Presque oubliée, cette technique était pratiquée par les anciens naturopathes depuis le médecin homéopathe hongrois du XIXe siècle Ignatz von Peczely. Elle s’est bien développée en France, avec une première école d’iridologie en 1950, ouverte par un certain professeur Verdier, dont l’élève André Roux enseignera à Joana Duriaux. Qui elle-même a fondé son école de naturopathie et de techniques de santé, à Yverdon, en 2000. L’an dernier, neuf naturopathes, tous iridologues, en sont sortis diplômés.

Tels sont tes yeux, tel est ton corps,

disait déjà Hippocrate, le père de tous les médecins, au IVe siècle avant J.-C. Comme le pied, la main ou l’oreille, l’iris – la partie colorée de l’œil – est une zone réflexe: tous les organes du corps s’y reflètent, y ont une place bien précise. Des taches, des creux, des signes marquent leur état.

«Ce n’est pas une boule de cristal, on ne fait pas de prédiction ni de diagnostics, mais des pronostics.

On voit le capital santé d’une personne et comment elle l’utilise, à travers son mode de vie.

Schéma de la place des organes dans l'iris.
L’aspect de l’iris est foncièrement individuel à chacun de nous et peut être considéré comme une topographie de notre bilan de santé.

L’homme peut mentir, ses yeux jamais», assène Joana Duriaux. «Miroir du corps et de l’âme», l’iris donne selon elle un bilan de santé, reflète les prédispositions d’une personne, sa constitution, ses forces et faiblesses, comment les organes réagissent au stress, l’hérédité, les résistances immunitaires, le système hormonal, le métabolisme en général, le tempérament, l’état émotionnel aussi. Les maladies chroniques ou dégénératives et leur évolution. Le dépôt de toxines, les excès de sucre ou de graisse.

Un concentré d’informations qu’il reste encore à analyser

Une iridiolgue examine l'iris de sa patiente avec un instrument prévu à cet effet.
Plus que l’emploi d’instruments sophistiqués, c’est l’expérience qui est surtout déterminante dans cette pratique.

Bref, un bilan physique, psychique et émotionnel en regardant l’œil de très près avec son appareil qui grossit la vision jusqu’à 40 fois. L’iris apparaît comme une grosse terre qui respire en fonction de la lumière, avec des cratères, des nuances de couleurs, de fins filaments. On y distingue la densité du tissu appelé la trame, le volume de la collerette entourant la pupille ou du liseré sur les bords extérieurs.

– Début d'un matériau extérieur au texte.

(** The loop of [Shutdown] returns for every registry, and drains it. *)
Lemma range_shutdownFuncs_drains (fs : list ShutdownFunc) :
  forall w, exists w',
    otelHelper.range_shutdownFuncs fs w = Return tt w' /\
    process.Drained fs w w' /\
    calls w' = calls w ++ concat (map process.footprint fs) /\
    shutdownFuncs w' = shutdownFuncs w /\
    otelOnce w' = otelOnce w /\
    spans w' = spans w.
Proof.
  induction fs as [|f rest IH]; intros w.
  - exists w. simpl. unfold ret. repeat split; [constructor | now rewrite app_nil_r].
  - pose proof (call_shutdown_result f w) as Hf.
    destruct (otelHelper.call_shutdown f w) as [r w1| |] eqn:Hcall; try discriminate Hf.
    injection Hf as _ Hw1.
    assert (Hc1 : calls w1 = calls w ++ process.footprint f) by now subst w1.
    assert (Hs1 : shutdownFuncs w1 = shutdownFuncs w) by now subst w1.
    assert (Ho1 : otelOnce w1 = otelOnce w) by now subst w1.
    assert (Hsp1 : spans w1 = spans w) by now subst w1.
    clear Hw1.
    simpl otelHelper.range_shutdownFuncs.
    rewrite (bind_Return _ _ _ _ _ Hcall).
    destruct r as [e|].
    + run_monad.
      match goal with |- context [otelHelper.range_shutdownFuncs rest ?w2] =>
        destruct (IH w2) as (w' & Hr & Hd & Hc & Hs & Ho & Hsp) end.
      exists w'. simpl in *.
      repeat split; try congruence.
      * eapply process.Drained_failed; [exact Hcall | exact Hd].
      * rewrite Hc, Hc1. now rewrite <- !app_assoc.
    + run_monad.
      destruct (IH w1) as (w' & Hr & Hd & Hc & Hs & Ho & Hsp).
      exists w'. simpl in *.
      repeat split; try congruence.
      * eapply process.Drained_ok; [exact Hcall | exact Hd].
      * rewrite Hc, Hc1. now rewrite <- !app_assoc.
Qed.

(** When each function fails, each failure is one more line of the log. *)
Lemma range_shutdownFuncs_logs_each (fs : list ShutdownFunc) :
  (forall tp h, TracerProvider_Shutdown tp h <> None) ->
  forall w, length (logged (world_of (otelHelper.range_shutdownFuncs fs w)))
            = (length (logged w) + length fs)%nat.
Proof.
  intros Hfail. induction fs as [|f rest IH]; intros w.
  - simpl. lia.
  - pose proof (call_shutdown_result f w) as Hf.
    simpl otelHelper.range_shutdownFuncs.
    rewrite (bind_Return _ _ _ _ _ Hf).
    destruct (TracerProvider_Shutdown (closure_tp f) (calls w)) as [e1|] eqn:H1;
      [| now apply Hfail in H1].
    destruct (Exporter_Shutdown _ _) as [e2|]; run_monad;
      rewrite IH; simpl; rewrite length_app; simpl; lia.
Qed.

(** C5.  [Shutdown] returns, and it has called every function of the
    registry, in the order of registration: the calls made are those of the
    first function, then those of the second, and so on, whatever each one
    returned.  A function that returns an error adds one line to the log
    and the drain goes on with the next; if every function fails there is
    one line for each. *)
Theorem Shutdown_drains_registry (w : World) :
  exists w',
    otelHelper.Shutdown w = Return tt w' /\
    process.Drained (shutdownFuncs w) w w' /\
    calls w' = calls w ++ concat (map process.footprint (shutdownFuncs w)) /\
    ((forall tp h, TracerProvider_Shutdown tp h <> None) ->
     length (logged w') = (length (logged w) + length (shutdownFuncs w))%nat).
Proof.
  destruct (range_shutdownFuncs_drains (shutdownFuncs w) w)
    as (w' & Hr & Hd & Hc & _).
  exists w'. unfold otelHelper.Shutdown. run_monad.
  repeat split; try assumption.
  intros Hfail.
  pose proof (range_shutdownFuncs_logs_each (shutdownFuncs w) Hfail w) as Hl.
  now rewrite Hr in Hl.
Qed.

End ShutdownClaims.

(** ** Setup *)

Section SetupProperties.
Context `{ext : Externals}.
Import process.

Lemma setting_effective (key : string) (w : World) (w0 : World) :
  environ w = effective_environ w0 ->
  default "" (environ w !! key) = setting key w0.
Proof. intros H. unfold setting. now rewrite H. Qed.

(** [initTraceProvider] when TLS is asked for: the process ends. *)
Lemma initTraceProvider_tls (serviceName url : string) (w : World) :
  otelHelper.initTraceProvider serviceName url true w = Exit 1 (add_line tls_line w).
Proof. reflexivity. Qed.

(** [initTraceProvider] on the insecure path. *)
Lemma initTraceProvider_insecure (serviceName url : string) (w : World) :
  otelHelper.initTraceProvider serviceName url false w =
    let w1 := add_line insecure_line w in
    let w2 := set_calls (calls w ++ [CallNew (insecure_options url)]) w1 in
    match otlptracegrpc_New (insecure_options url) (calls w) with
    | Some e => Return (Some (errors.withMessage e exporter_wrap_message)) w2
    | None =>
        Return None
          (set_shutdownFuncs (shutdownFuncs w ++ [closure_for serviceName url])
             (set_calls (calls w2 ++ [CallSetTracerProvider (provider_for serviceName url)])
                (set_tracerProvider (Some (provider_for serviceName url)) w2)))
    end.
Proof.
  unfold otelHelper.initTraceProvider. run_monad.
  destruct (otlptracegrpc_New _ _); reflexivity.
Qed.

«Attention aux excès de glucides, un pancréas et un foie fatigués, annonce Joana Duriaux à son bec à sucre de patient. Avez-vous des migraines? Je note des signes au niveau de la tête, du système nerveux. Des anneaux de tension révèlent aussi votre bonne capacité d’adaptation, de résistance.»

Il faut beaucoup d’expérience pour une interprétation qui tienne la route, reconnaît cette naturopathe qui emploie l’iridologie comme méthode de dépistage. Elle lui permet de donner un traitement très personnalisé, des conseils de prévention, de nutrition, «pour éviter qu’une prédisposition ne devienne pathologie, pour accompagner une personne afin qu’elle retrouve son équilibre.»